(* ===== verification/PcfHandlerSpec.v ===== *)
(** * What the service between the AF core and the PCF does

    The requests of the policy manager reach no handler, so no policy is ever applied; and the
    application sessions the service keeps cannot be asked for. *)

From S2P Require Import Prelude Effects CxxString QodTypes Json Comms ServiceHelpers RequestRouter.
From S2P Require Import UeState PolicyManager PolicySpec PcfHelpers PccRuleManager PcfGateway QodPcfHandler.
From S2P Require Import PcfHandler PcfExamples.

Section Specification.
Context `{Clock} `{HandlerLibrary} `{!JsonDefined} `{!ValidationLibrary} `{!PcfLibrary}.
Context {G : Type} `{!PcfGateway G} `{!PcfModel} `{CoreService}.
Implicit Types (h : PcfHandler (G:=G)) (message : Message).

(** ** Messages without a handler *)

Definition qod_types : gset string :=
  {["pcf_create_qod_session"; "pcf_update_qod_session"; "pcf_delete_qod_session"]}.

Definition unhandled message : Message :=
  plain_message "error.unhandled_message_type" (correlation_id message)
    ("No handler registered for message type: " +:+ message_type message).

Lemma process_unhandled message (w : world (PcfHandler (G:=G))) :
  message_type message ∉ qod_types → process_message (Some message) w = (Ok (Some (unhandled message)), w).
Proof.
  intros Ht. unfold process_message, route_message. rewrite (not_elem_of_dom_1 (D:=gset string)); [done|].
  intros Hd. apply Ht. by vm_compute in Hd |- *.
Qed.

(** ** Policies *)

Section Policies.
Context `{IterationOrder} `{!PolicyEnvironment}.

(** The answers the policy manager gets are answers of a PCF handler, in whatever state. *)
Definition answered_by_handler : Prop :=
  ∀ rs d message, ∃ w : world (PcfHandler (G:=G)),
    match (process_message (Some message) w).1 with
    | Ok response => policy_pcf_answer (rs ++ [(d, message)]) = inr response
    | Throw e => policy_pcf_answer (rs ++ [(d, message)]) = inl e
    | Undefined _ => True
    end.

Lemma creation_unhandled rs d k text :
  answered_by_handler →
  policy_pcf_answer (rs ++ [(d, plain_message "pcf_create_app_session" k text)]) =
    inr (Some (unhandled (plain_message "pcf_create_app_session" k text))).
Proof.
  intros Ha. destruct (Ha rs d (plain_message "pcf_create_app_session" k text)) as [w Hw].
  rewrite process_unhandled in Hw; [exact Hw|].
  apply (bool_decide_unpack _). vm_compute. exact I.
Qed.

Lemma outcome_refused m policy applied policy' rs :
  answered_by_handler → outcome m policy applied policy' rs → applied = false.
Proof.
  intros Ha Ho. inversion Ho as [| | | | |d text r t Hd Ht Hr Hty]; try done.
  unfold creation_request in Hr. rewrite creation_unhandled in Hr by done. by injection Hr as <-.
Qed.

Lemma create_policy_fails data : answered_by_handler → total managed (create_policy data) (λ _, False).
Proof.
  intros Ha [n m] Hm. destruct (create_policy_total data (World n m) Hm) as [Hm' Hd].
  split; [exact Hm'|]. destruct Hm as (Hi & Hu & _).
  pose proof (create_policy_run data n m Hi Hu) as Hs.
  destruct (read_new_policy _ _) as [r [n' policy]]. destruct Hs as [_ Hs].
  destruct r as [a|e|u]; [|by rewrite Hs|done].
  destruct (validate_policy policy); [|by rewrite Hs].
  destruct Hs as (applied & p & rs & Ho & ->). by rewrite (outcome_refused _ _ _ _ _ Ha Ho).
Qed.

(** C12: in the whole system no policy is ever applied.  The PCF handler has no handler for the type
    of the requests of the policy manager and answers that the type is not handled; therefore, over
    every sequence of requests, every stored policy is in state error, and creating a policy never
    succeeds. *)
Theorem policies_never_applied m :
  answered_by_handler → running m →
  map_Forall (λ _ policy, state policy = "error") (policies_ m) ∧
  ∀ data n, match (create_policy data (World n m)).1 with Throw _ => True | _ => False end.
Proof.
  intros Ha Hm%running_managed. split.
  - intros k policy Hk. destruct Hm as (_ & _ & Hp).
    destruct (Hp k policy Hk) as (_ & _ & [?|[_ (rs & rs' & d & text & r & _ & Hr & Hty)]]); [done|].
    rewrite creation_unhandled in Hr by done. injection Hr as <-. done.
  - intros data n. destruct (create_policy_fails data Ha (World n m) Hm) as [_ Hr].
    by destruct (create_policy data (World n m)).1.
Qed.
End Policies.

(** ** Application sessions *)

(** The operations of the handler, and the messages it routes. *)
Inductive operation : M (PcfHandler (G:=G)) (option Message) → Prop :=
  | routing (message : option Message) : operation (process_message message)
  | creating message : operation (r ← create_app_session message; mret (Some r))
  | updating message : operation (r ← update_app_session message; mret (Some r))
  | deleting message : operation (r ← delete_app_session message; mret (Some r))
  | getting message : operation (r ← get_app_session message; mret (Some r))
  | notifying message : operation (r ← handle_notification message; mret (Some r)).

(** The handlers that are reached, from one without application sessions. *)
Inductive serving : PcfHandler (G:=G) → Prop :=
  | serving_start h : app_sessions_ h = ∅ → app_sessions_mutex_ h = Unlocked → serving h
  | serving_step h n f r w :
    serving h → operation f → f (World n h) = (r, w) → defined r → serving (obj w).

(** What creation stores, under the empty id. *)
Definition created_info : AppSessionInfo := AppSessionInfo_default <| app_session_active := true |>.
Definition only_unnamed h : Prop :=
  map_Forall (λ id info, id = "" ∧ info = created_info) (app_sessions_ h).
Definition serving_ok h : Prop := only_unnamed h ∧ app_sessions_mutex_ h = Unlocked.

Lemma serving_locked mode {A} (f : M (PcfHandler (G:=G)) A) :
  preserves only_unnamed f → preserves serving_ok (with_lock app_sessions_mutex_ mode f).
Proof. intros Hf. by apply (preserves_with_lock_free only_unnamed). Qed.

Lemma reply_preserves (I : PcfHandler (G:=G) → Prop) type message result :
  preserves I (reply type message result).
Proof. unfold reply. preserves_steps. Qed.

Lemma answering_preserves (I : PcfHandler (G:=G) → Prop) error message m :
  (∀ j, preserves I (m j)) → preserves I (answering error message m).
Proof.
  intros Hm. unfold answering. apply preserves_try; [|intros; apply reply_preserves].
  preserves_steps; auto.
Qed.

Lemma gateway_preserves {A} (m : M G A) : preserves serving_ok (on handler_gateway_ m).
Proof. by apply (preserves_on _ _ (λ _, True)). Qed.

Lemma known_session_preserves data : preserves serving_ok (known_session data).
Proof.
  unfold known_session, get_app_session_info. preserves_steps. apply serving_locked. preserves_steps.
Qed.

Lemma store_preserves : preserves serving_ok (store_app_session "" created_info).
Proof.
  apply serving_locked, preserves_modify. intros h Hh. by apply map_Forall_insert_2.
Qed.

Lemma remove_preserves id : preserves serving_ok (remove_app_session id).
Proof.
  apply serving_locked. preserves_steps. by apply map_Forall_delete.
Qed.

Lemma forward_preserves type data : preserves serving_ok (forward_notification type data).
Proof. unfold forward_notification. preserves_steps. Qed.
#[local] Hint Resolve reply_preserves gateway_preserves known_session_preserves store_preserves
  remove_preserves forward_preserves : preserves.

Lemma route_preserves (message : option Message) : preserves serving_ok (process_message message).
Proof.
  destruct message as [message|]; [|apply preserves_ret].
  destruct (decide (message_type message ∈ qod_types)) as [Ht|Ht].
  - unfold process_message, route_message.
    assert (Hq : ∀ f, preserves serving_ok (to_qod_handler (G:=G) f (Some message))).
    { intros f. simpl. preserves_steps. by apply (preserves_on _ _ (λ _, True)). }
    unfold qod_types in Ht. rewrite !elem_of_union, !elem_of_singleton in Ht.
    destruct Ht as [[->| ->]| ->].
    + by apply (Hq handle_qod_create_pcf_session).
    + by apply (Hq handle_qod_update_pcf_session).
    + by apply (Hq handle_qod_delete_pcf_session).
  - intros w Hw. unfold wp. by rewrite process_unhandled.
Qed.

Lemma operation_preserves f : operation f → preserves serving_ok f.
Proof.
  intros []; [apply route_preserves|..]; (apply preserves_bind; [|intros; apply preserves_ret]);
    apply answering_preserves; intros data; preserves_steps.
Qed.

Lemma serving_serves h : serving h → serving_ok h.
Proof.
  induction 1 as [h Ha Hl|h n f r w _ IH Hf E Hd].
  - split; [|done]. unfold only_unnamed. rewrite Ha. apply map_Forall_empty.
  - pose proof (operation_preserves f Hf (World n h) IH) as Hp. unfold wp in Hp. rewrite E in Hp.
    by apply Hp.
Qed.

(** The operations that ask for a session by its id. *)
Inductive asks : (Message → M (PcfHandler (G:=G)) Message) → Prop :=
  | asks_update : asks update_app_session
  | asks_delete : asks delete_app_session
  | asks_get : asks get_app_session.

Definition not_found message (id : string) : M (PcfHandler (G:=G)) Message :=
  reply_error message "bad_request" ("App session not found: " +:+ id).

Lemma get_info_run id n h :
  app_sessions_mutex_ h = Unlocked →
  get_app_session_info id (World n h) = (Ok (app_sessions_ h !! id), World n h).
Proof.
  intros Hl. apply with_lock_run; [done..|]. destruct h. simpl in *. by subst.
Qed.

(** Creation stores every application session under the empty id, never under the id the PCF
    gave it.  Over every sequence of operations the stored sessions are that one at most; updating,
    deleting or reading a session by any other id is answered with an error and changes nothing. *)
Theorem app_sessions_unknown message data v id n h f :
  serving h → asks f →
  parse (payload message) = Ok data → jcontains "app_session_id" data = true →
  jindex "app_session_id" data = Ok v → get_string v = Ok id → id ≠ "" →
  map_Forall (λ k info, k = "" ∧ info = created_info) (app_sessions_ h) ∧
  f message (World n h) = not_found message id (World n h).
Proof.
  intros [Hu Hl]%serving_serves Hf Hp Hc Hv Hs Hid. split; [exact Hu|].
  assert (Hno : app_sessions_ h !! id = None).
  { destruct (app_sessions_ h !! id) as [info|] eqn:E; [|done]. by destruct (Hu id info E). }
  assert (Hk : known_session data (World n h) =
            (Throw (runtime_error ("App session not found: " +:+ id)), World n h)).
  { unfold known_session. rewrite Hc, Hv. cbn [negb]. erewrite bind_run; [|done]. rewrite Hs.
    erewrite bind_run; [|done]. rewrite (bind_run _ _ _ _ _ (get_info_run id n h Hl)). by rewrite Hno. }
  assert (Ha : ∀ (m : json → M (PcfHandler (G:=G)) Message),
            m data (World n h) = (Throw (runtime_error ("App session not found: " +:+ id)), World n h) →
            answering "bad_request" message m (World n h) = not_found message id (World n h)).
  { intros m E. unfold answering, try_catch, mbind, M_bind, lift. rewrite Hp. by rewrite E. }
  destruct Hf; apply Ha; unfold mbind, M_bind; by rewrite Hk.
Qed.
End Specification.

(** ** Witnesses *)

Section Witnesses.

(** The texts of the examples. *)
Definition handler_reader (text : string) : result tree :=
  if String.eqb text "create" then
    Ok (TObject [("operation", TString "create"); ("app_id", TString "app-1")])
  else if String.eqb text "ask" then Ok (TObject [("app_session_id", TString "session-1")])
  else Throw (json_parse_error "parse error").

Lemma handler_reader_defined text : defined (handler_reader text).
Proof. unfold handler_reader. by repeat case_match. Qed.

Definition handler_json : Json := tree_json_with handler_reader.
Definition handler_json_defined : @JsonDefined handler_json :=
  tree_json_defined handler_reader handler_reader_defined.
#[local] Existing Instances handler_json handler_json_defined tree_order tick_clock handler_helpers
  plain_validation plain_pcf_library plain_model accepting_pcf quiet_core.

Definition example_handler : PcfHandler (G:=HttpPcfGateway) :=
  let gateway := HttpPcfGateway_new true "v1" in
  mkPcfHandler gateway PccRuleManager_new (QodPcfHandler_new (Some gateway)) true "af_core:50051" ∅
    Unlocked [].

(** The PCF handler as the other side of the policy manager. *)
Definition connected_policies : PolicyEnvironment := {|
  policy_pcf_answer := λ rs,
    match last rs with
    | Some (_, message) =>
      match (process_message (Some message) (World 0 example_handler)).1 with
      | Ok response => inr response
      | Throw e => inl e
      | Undefined _ => inr None
      end
    | None => inr None
    end;
  policy_draw := λ n, (n mod 16)%nat;
  policy_draw_bound := λ n, Nat.mod_upper_bound n 16 (Nat.neq_succ_0 15) |}.
#[local] Existing Instance connected_policies.

Definition initialized_policies : PolicyManager :=
  PolicyManager_new <| orchestrator_ := pointer (mkAfOrchestrator {["pcf" := true]} "pcf") |>.
Definition policies_after_create : PolicyManager :=
  Eval vm_compute in
    obj (handle_qos_request (plain_message "qos_request" "1" "create") (World 0 initialized_policies)).2.

Lemma running_after_create : running policies_after_create.
Proof.
  assert (E : (handle_qos_request (plain_message "qos_request" "1" "create")
                 (World 0 initialized_policies)).2 = World 0 policies_after_create)
    by (vm_compute; reflexivity).
  change policies_after_create with (obj (World 0 policies_after_create)). rewrite <- E.
  eapply (running_request initialized_policies 0 (plain_message "qos_request" "1" "create"));
    [|apply surjective_pairing].
  by apply (running_start (pointer (mkAfOrchestrator {["pcf" := true]} "pcf")) 0 (Ok ())
              (World 0 initialized_policies)).
Qed.

Lemma policies_never_applied_witness :
  ∃ policy, policies_ policies_after_create !! "policy-0123456789abcdef" = Some policy ∧
    state policy = "error".
Proof.
  destruct (policies_ policies_after_create !! "policy-0123456789abcdef") as [policy|] eqn:E;
    [|by vm_compute in E].
  exists policy. split; [done|].
  refine (proj1 (policies_never_applied (G:=HttpPcfGateway) policies_after_create _ _) _ policy E).
  - intros rs d message. exists (World 0 example_handler).
    cbn [policy_pcf_answer connected_policies]. rewrite last_snoc.
    by destruct (process_message (Some message) (World 0 example_handler)).1.
  - exact running_after_create.
Defined.

(** After a creation, asking for the session the PCF created. *)
Definition handler_with_session : PcfHandler (G:=HttpPcfGateway) :=
  Eval vm_compute in
    obj (create_app_session (plain_message "pcf_create_app_session" "1" "create")
           (World 0 example_handler)).2.

Lemma app_sessions_unknown_witness :
  size (app_sessions_ handler_with_session) = 1%nat ∧
  (delete_app_session (plain_message "pcf_delete_app_session" "2" "ask") (World 0 handler_with_session)) =
    not_found (plain_message "pcf_delete_app_session" "2" "ask") "session-1" (World 0 handler_with_session).
Proof.
  split; [vm_compute; reflexivity|].
  refine (proj2 (app_sessions_unknown (plain_message "pcf_delete_app_session" "2" "ask")
    (TObject [("app_session_id", TString "session-1")]) (TString "session-1") "session-1" 0
    handler_with_session delete_app_session _ asks_delete _ _ _ _ _)); try reflexivity; [|discriminate].
  change handler_with_session with (obj (World 0 handler_with_session)).
  eapply (serving_step example_handler 0); [by apply serving_start| | |];
    [apply (creating (plain_message "pcf_create_app_session" "1" "create"))| |].
  - vm_compute. reflexivity.
  - done.
Defined.
End Witnesses.
Definition create_or_get_ue_key session : M QodSessionManager (option UeKey) :=
  m ← get;
  match ue_state_manager_ m, device session with
  | Some _, Some d => lift (best_key (ue_supi session) d)
  | _, _ => mret None
  end.

(** ** The state of the UE behind a session *)

(** The initial data: identifiers known from the device. *)
Definition describe_device (x : option Supi) (d : QodDevice) : M AfUeSubscriptionState () :=
  s ← get;
  match x with
  | Some x => when (negb (has_value (supi_ s))) (resolve_supi x)
  | None => mret ()
  end ;;
  match phone_number d with
  | Some number => set_gpsi (mkGpsi number)
  | None => mret ()
  end ;;
  match device_ipv4_address d with
  | Some a =>
    add_known_identifier "ipv4" (ipv4 (public_address a)) ;;
    match private_address a with
    | Some b => add_known_identifier "ipv4" (ipv4 b) ;; mret ()
    | None => mret ()
    end
  | None => mret ()
  end ;;
  match device_ipv6_address d with
  | Some a => add_known_identifier "ipv6" (ipv6 a) ;; mret ()
  | None => mret ()
  end ;;
  match phone_number d with
  | Some number => add_known_identifier "gpsi" number ;; mret ()
  | None => mret ()
  end.

Definition device_pdu_session (id qod_id : string) (d : QodDevice) : PduSessionData :=
  let pdu_data := PduSessionData_default <| pdu_session_id := id |> <| pdu_status := "ACTIVE" |>
                    <| pdu_session_type := "IPV4" |> in
  let pdu_data := match device_ipv4_address d with
                  | Some a =>
                    pdu_data <| ue_ipv4_address := Some (mkIpv4Addr (ipv4 (public_address a))) |>
                             <| pdu_session_type := "IPV4" |>
                  | None => pdu_data
                  end in
  let pdu_data := match device_ipv6_address d with
                  | Some a =>
                    pdu_data <| ue_ipv6_addresses ::= λ l, l ++ [mkIpv6Addr (ipv6 a)] |>
                             <| pdu_session_type :=
                                  if has_value (device_ipv4_address d) then "IPV4V6" else "IPV6" |>
                  | None => pdu_data
                  end in
  pdu_data <| active_qod_session_ids ::= λ ids, {[qod_id]} ∪ ids |>.
(* ===== verification/Orchestrator.v ===== *)
(** * The AF core: managers behind the router, and the REST adapter

    [af_core/src/af_orchestrator.cpp]: the managers the orchestrator owns, the handlers it registers
    with the router and the entry of messages; and [af_core/src/qod/qod_rest_adapter.cpp], which
    answers HTTP requests through the router.  Configuration, communication services and threads are
    left out. *)

From S2P Require Import Prelude Effects UeState Events UeStateManager QodTypes QodStateManager Json.
From S2P Require Import Comms ServiceHelpers RequestRouter RestRouter PolicyManager SubscriptionManager.
From S2P Require Import QodSessionManager QodHandler.

Section Definitions.
Context `{CommonModels} `{Clock} `{IterationOrder} `{QodLibrary} `{!Environment} `{Json} `{!QosMapper}.
Context `{!HandlerLibrary} `{!PolicyEnvironment} `{!SubscriptionEnvironment} `{UrlLibrary}.

Record AfCore := mkAfCore {
  policy_manager_ : PolicyManager;
  subscription_manager_ : SubscriptionManager;
  qod_session_manager_ : QodSessionManager }.

#[global] Instance AfCore_settable : Settable AfCore := λ c,
  mkAfCore (policy_manager_ c) (subscription_manager_ c) (qod_session_manager_ c).

(** A lambda that passes the message to a method of a manager. *)
Definition through {T} (field : AfCore → T) `{!Setter field} (f : Message → M T Message) :
    MessageHandlerFunc AfCore := λ message,
  match message with
  | None => undefined null_dereference
  | Some message => response ← on field (f message); mret (Some response)
  end.

Definition configure_components : M (RequestRouter AfCore) () :=
  register_handler "qos_request" (Some (through policy_manager_ handle_qos_request)) ;;
  register_handler "get_subscriptions" (Some (through subscription_manager_ get_all_subscriptions)) ;;
  register_handler "create_subscription" (Some (through subscription_manager_ create_subscription)) ;;
  register_handler "get_subscription" (Some (through subscription_manager_ get_subscription)) ;;
  register_handler "delete_subscription" (Some (through subscription_manager_ delete_subscription)).

Definition register_qod_handlers : M (RequestRouter AfCore) () :=
  register_handler "qod_create_session" (Some (through qod_session_manager_ handle_create_session)) ;;
  register_handler "qod_get_session" (Some (through qod_session_manager_ handle_get_session)) ;;
  register_handler "qod_delete_session" (Some (through qod_session_manager_ handle_delete_session)) ;;
  register_handler "qod_extend_session" (Some (through qod_session_manager_ handle_extend_session)) ;;
  register_handler "qod_retrieve_sessions"
    (Some (through qod_session_manager_ handle_retrieve_sessions)).

(** The router after [initialize]. *)
Definition request_router_ : RequestRouter AfCore :=
  obj ((configure_components ;; register_qod_handlers) (World 0 RequestRouter_new)).2.

Definition process_message : MessageHandlerFunc AfCore := λ message,
  match message with
  | None => mret None
  | Some _ => route_message request_router_ message
  end.

(** ** The REST adapter *)

(** The handler of an endpoint; [draw] and [variant] are the draws for a fresh correlation id. *)
Definition create_handler (message_type path_pattern : string) (draw : nat → nat) (variant : nat)
    (req : HttpRequest) : M AfCore HttpServerResponse :=
  message ← lift (http_request_to_message draw variant req message_type path_pattern);
  response ← route_message request_router_ (Some message);
  mret (match response with
        | None => error_response "Handler returned no response"
        | Some _ => message_to_http_response response
        end).

(** The endpoints [register_endpoints] registers: method, path, message type and pattern. *)
Definition endpoints : list (string * string * string * string) :=
  let root := "/quality-on-demand/v1" in
  [("POST", root +:+ "/sessions", "qod_create_session", root +:+ "/sessions");
   ("GET", root +:+ "/sessions/*", "qod_get_session", root +:+ "/sessions/{sessionId}");
   ("DELETE", root +:+ "/sessions/*", "qod_delete_session", root +:+ "/sessions/{sessionId}");
   ("POST", root +:+ "/sessions/*/extend", "qod_extend_session",
      root +:+ "/sessions/{sessionId}/extend");
   ("POST", root +:+ "/retrieve-sessions", "qod_retrieve_sessions", root +:+ "/retrieve-sessions")].
End Definitions.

> _WORK TO COMPLETE_:
Print exactly the lines above, between the one holding "rewrite creation_unhandled in Hr by done. injection" and the one holding "update_app_session message; mret (Some r))", inclusive, and nothing besides.

> _SOLUTION TO THE PROBLEM_:
    rewrite creation_unhandled in Hr by done. injection Hr as <-. done.
  - intros data n. destruct (create_policy_fails data Ha (World n m) Hm) as [_ Hr].
    by destruct (create_policy data (World n m)).1.
Qed.
End Policies.

(** ** Application sessions *)

(** The operations of the handler, and the messages it routes. *)
Inductive operation : M (PcfHandler (G:=G)) (option Message) → Prop :=
  | routing (message : option Message) : operation (process_message message)
  | creating message : operation (r ← create_app_session message; mret (Some r))
  | updating message : operation (r ← update_app_session message; mret (Some r))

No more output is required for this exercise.